◆ Work task: Search the data below for lines that include the word "change" and state how many there are, nothing else.

Segment Start: Recorded information

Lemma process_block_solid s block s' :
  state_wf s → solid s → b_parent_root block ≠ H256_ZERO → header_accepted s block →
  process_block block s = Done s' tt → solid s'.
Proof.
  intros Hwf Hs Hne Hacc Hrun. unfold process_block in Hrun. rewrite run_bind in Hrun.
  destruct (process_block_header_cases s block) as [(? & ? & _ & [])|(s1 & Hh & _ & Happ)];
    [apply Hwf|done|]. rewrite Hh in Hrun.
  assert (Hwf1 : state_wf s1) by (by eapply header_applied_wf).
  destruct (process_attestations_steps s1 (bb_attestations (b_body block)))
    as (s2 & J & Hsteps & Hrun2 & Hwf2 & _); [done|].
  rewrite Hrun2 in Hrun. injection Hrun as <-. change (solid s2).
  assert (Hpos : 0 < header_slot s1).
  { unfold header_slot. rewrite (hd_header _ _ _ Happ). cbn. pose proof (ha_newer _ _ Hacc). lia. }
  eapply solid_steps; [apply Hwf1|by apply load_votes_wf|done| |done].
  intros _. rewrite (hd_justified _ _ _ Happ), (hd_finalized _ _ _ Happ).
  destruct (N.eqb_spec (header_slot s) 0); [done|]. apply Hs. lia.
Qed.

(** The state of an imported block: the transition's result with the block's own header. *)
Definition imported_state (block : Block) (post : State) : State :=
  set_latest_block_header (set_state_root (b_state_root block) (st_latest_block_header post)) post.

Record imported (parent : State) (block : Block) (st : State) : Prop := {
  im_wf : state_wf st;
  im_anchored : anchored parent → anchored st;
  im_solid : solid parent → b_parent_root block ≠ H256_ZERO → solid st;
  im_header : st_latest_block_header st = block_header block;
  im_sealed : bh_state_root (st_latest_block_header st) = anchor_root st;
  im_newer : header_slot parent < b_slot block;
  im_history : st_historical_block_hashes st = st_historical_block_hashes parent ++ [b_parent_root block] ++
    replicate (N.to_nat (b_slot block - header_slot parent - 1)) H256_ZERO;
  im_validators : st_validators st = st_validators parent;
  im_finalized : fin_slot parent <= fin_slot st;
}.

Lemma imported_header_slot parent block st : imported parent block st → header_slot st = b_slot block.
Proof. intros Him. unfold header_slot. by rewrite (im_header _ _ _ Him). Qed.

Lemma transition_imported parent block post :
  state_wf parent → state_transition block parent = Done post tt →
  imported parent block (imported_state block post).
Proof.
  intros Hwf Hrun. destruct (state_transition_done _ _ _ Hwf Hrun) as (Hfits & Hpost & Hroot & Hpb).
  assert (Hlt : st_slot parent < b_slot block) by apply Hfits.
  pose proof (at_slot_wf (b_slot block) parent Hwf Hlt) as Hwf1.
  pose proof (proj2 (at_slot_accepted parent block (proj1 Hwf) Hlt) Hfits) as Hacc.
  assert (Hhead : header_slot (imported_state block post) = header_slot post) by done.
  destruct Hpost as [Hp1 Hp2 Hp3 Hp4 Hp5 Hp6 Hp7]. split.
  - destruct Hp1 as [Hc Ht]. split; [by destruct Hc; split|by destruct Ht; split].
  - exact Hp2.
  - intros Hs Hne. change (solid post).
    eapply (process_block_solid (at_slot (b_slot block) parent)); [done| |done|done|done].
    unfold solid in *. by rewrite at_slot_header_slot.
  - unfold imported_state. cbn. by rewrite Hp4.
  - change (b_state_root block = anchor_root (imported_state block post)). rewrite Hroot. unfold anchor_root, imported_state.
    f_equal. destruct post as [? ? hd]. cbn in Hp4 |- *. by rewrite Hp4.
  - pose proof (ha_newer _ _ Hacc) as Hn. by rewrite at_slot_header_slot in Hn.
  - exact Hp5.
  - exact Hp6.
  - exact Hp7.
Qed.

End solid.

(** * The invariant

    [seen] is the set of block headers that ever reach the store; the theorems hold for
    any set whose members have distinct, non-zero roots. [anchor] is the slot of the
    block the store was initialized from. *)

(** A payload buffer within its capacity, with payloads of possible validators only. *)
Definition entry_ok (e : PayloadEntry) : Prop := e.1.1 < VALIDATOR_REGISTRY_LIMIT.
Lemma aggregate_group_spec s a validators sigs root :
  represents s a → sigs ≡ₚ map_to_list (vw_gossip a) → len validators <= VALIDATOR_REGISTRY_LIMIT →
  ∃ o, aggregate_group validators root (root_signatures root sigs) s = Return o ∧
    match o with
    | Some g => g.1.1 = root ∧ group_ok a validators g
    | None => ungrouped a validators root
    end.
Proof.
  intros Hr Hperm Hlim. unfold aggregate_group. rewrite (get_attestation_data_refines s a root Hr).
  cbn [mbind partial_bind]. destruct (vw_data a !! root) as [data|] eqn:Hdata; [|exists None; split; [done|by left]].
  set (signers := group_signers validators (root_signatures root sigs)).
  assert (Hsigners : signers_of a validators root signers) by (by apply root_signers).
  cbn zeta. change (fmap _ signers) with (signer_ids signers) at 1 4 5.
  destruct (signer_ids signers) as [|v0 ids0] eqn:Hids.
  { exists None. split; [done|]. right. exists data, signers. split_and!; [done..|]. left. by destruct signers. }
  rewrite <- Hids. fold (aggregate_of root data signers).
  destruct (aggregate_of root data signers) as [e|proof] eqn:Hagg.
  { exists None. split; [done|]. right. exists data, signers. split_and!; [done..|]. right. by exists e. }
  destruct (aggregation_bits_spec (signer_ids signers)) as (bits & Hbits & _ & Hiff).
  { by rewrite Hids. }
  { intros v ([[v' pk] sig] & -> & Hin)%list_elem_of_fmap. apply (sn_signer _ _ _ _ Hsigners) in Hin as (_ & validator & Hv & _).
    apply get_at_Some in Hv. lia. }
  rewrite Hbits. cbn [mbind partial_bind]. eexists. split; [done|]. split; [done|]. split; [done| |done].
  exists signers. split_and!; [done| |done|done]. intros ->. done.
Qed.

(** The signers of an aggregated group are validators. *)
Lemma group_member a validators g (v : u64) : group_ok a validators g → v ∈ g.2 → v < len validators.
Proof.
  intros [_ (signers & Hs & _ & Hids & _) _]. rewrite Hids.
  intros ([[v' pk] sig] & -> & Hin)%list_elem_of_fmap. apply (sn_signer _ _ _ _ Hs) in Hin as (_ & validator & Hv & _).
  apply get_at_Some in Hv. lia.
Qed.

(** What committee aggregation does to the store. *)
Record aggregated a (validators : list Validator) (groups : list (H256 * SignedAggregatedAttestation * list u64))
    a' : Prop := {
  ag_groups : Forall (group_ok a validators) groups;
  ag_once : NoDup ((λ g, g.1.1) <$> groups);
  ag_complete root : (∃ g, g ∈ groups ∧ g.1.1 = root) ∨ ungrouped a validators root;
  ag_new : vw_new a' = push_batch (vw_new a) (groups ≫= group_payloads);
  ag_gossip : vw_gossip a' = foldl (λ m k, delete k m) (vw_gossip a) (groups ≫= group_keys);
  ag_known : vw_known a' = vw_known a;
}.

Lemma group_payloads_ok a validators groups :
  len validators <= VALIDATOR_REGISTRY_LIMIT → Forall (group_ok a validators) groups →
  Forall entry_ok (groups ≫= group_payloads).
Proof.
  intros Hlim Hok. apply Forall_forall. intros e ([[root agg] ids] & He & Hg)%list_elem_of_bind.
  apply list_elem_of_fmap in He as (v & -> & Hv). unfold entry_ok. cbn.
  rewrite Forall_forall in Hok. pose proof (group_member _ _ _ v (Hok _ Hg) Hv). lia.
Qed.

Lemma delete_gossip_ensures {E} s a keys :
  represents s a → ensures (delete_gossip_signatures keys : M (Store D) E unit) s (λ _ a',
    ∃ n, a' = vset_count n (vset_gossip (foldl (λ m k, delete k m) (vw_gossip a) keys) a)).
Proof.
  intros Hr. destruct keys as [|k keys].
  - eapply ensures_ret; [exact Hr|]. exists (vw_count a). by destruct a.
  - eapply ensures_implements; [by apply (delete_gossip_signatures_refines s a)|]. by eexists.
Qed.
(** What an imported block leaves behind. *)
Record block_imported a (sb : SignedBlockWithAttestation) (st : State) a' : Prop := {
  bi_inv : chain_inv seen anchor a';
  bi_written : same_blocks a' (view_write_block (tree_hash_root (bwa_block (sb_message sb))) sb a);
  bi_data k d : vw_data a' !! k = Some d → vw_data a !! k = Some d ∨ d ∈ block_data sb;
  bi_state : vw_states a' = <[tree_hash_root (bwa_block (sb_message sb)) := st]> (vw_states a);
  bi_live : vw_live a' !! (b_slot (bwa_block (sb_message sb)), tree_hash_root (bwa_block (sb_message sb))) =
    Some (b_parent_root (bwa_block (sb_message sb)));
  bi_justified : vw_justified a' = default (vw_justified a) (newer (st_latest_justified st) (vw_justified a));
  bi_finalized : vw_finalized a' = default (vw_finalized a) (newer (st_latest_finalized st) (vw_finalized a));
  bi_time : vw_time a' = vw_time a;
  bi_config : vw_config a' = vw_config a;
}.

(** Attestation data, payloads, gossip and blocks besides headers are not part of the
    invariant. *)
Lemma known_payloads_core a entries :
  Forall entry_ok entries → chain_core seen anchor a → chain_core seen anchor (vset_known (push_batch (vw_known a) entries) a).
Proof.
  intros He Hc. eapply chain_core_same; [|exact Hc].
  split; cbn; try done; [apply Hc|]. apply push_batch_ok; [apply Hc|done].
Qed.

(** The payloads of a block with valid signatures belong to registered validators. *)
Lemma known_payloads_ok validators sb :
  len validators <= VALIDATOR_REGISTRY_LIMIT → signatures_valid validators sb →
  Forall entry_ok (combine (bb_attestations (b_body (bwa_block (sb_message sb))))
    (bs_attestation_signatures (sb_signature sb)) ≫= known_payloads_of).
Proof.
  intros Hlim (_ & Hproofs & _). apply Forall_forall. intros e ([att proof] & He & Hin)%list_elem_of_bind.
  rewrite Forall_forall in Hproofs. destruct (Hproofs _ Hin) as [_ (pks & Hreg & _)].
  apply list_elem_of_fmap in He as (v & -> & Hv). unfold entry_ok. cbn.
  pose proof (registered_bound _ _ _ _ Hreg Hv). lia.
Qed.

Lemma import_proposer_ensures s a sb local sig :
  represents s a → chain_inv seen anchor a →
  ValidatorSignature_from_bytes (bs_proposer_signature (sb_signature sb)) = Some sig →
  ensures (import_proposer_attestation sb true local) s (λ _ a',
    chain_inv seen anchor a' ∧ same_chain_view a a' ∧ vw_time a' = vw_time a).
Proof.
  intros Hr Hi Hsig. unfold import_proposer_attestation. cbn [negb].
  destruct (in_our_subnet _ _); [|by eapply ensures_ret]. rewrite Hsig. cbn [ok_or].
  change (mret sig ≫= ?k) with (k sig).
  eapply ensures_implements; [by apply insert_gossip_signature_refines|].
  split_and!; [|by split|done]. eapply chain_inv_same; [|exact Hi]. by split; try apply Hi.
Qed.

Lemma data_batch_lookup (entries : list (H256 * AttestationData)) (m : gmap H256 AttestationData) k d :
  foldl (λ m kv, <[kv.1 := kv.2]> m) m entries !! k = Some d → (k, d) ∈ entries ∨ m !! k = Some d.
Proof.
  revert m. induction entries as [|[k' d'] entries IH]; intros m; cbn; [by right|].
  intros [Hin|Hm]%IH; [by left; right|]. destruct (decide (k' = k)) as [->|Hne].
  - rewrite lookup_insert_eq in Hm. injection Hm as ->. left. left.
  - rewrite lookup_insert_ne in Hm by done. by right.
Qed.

Segment End: Recorded information

◆ Output below: 5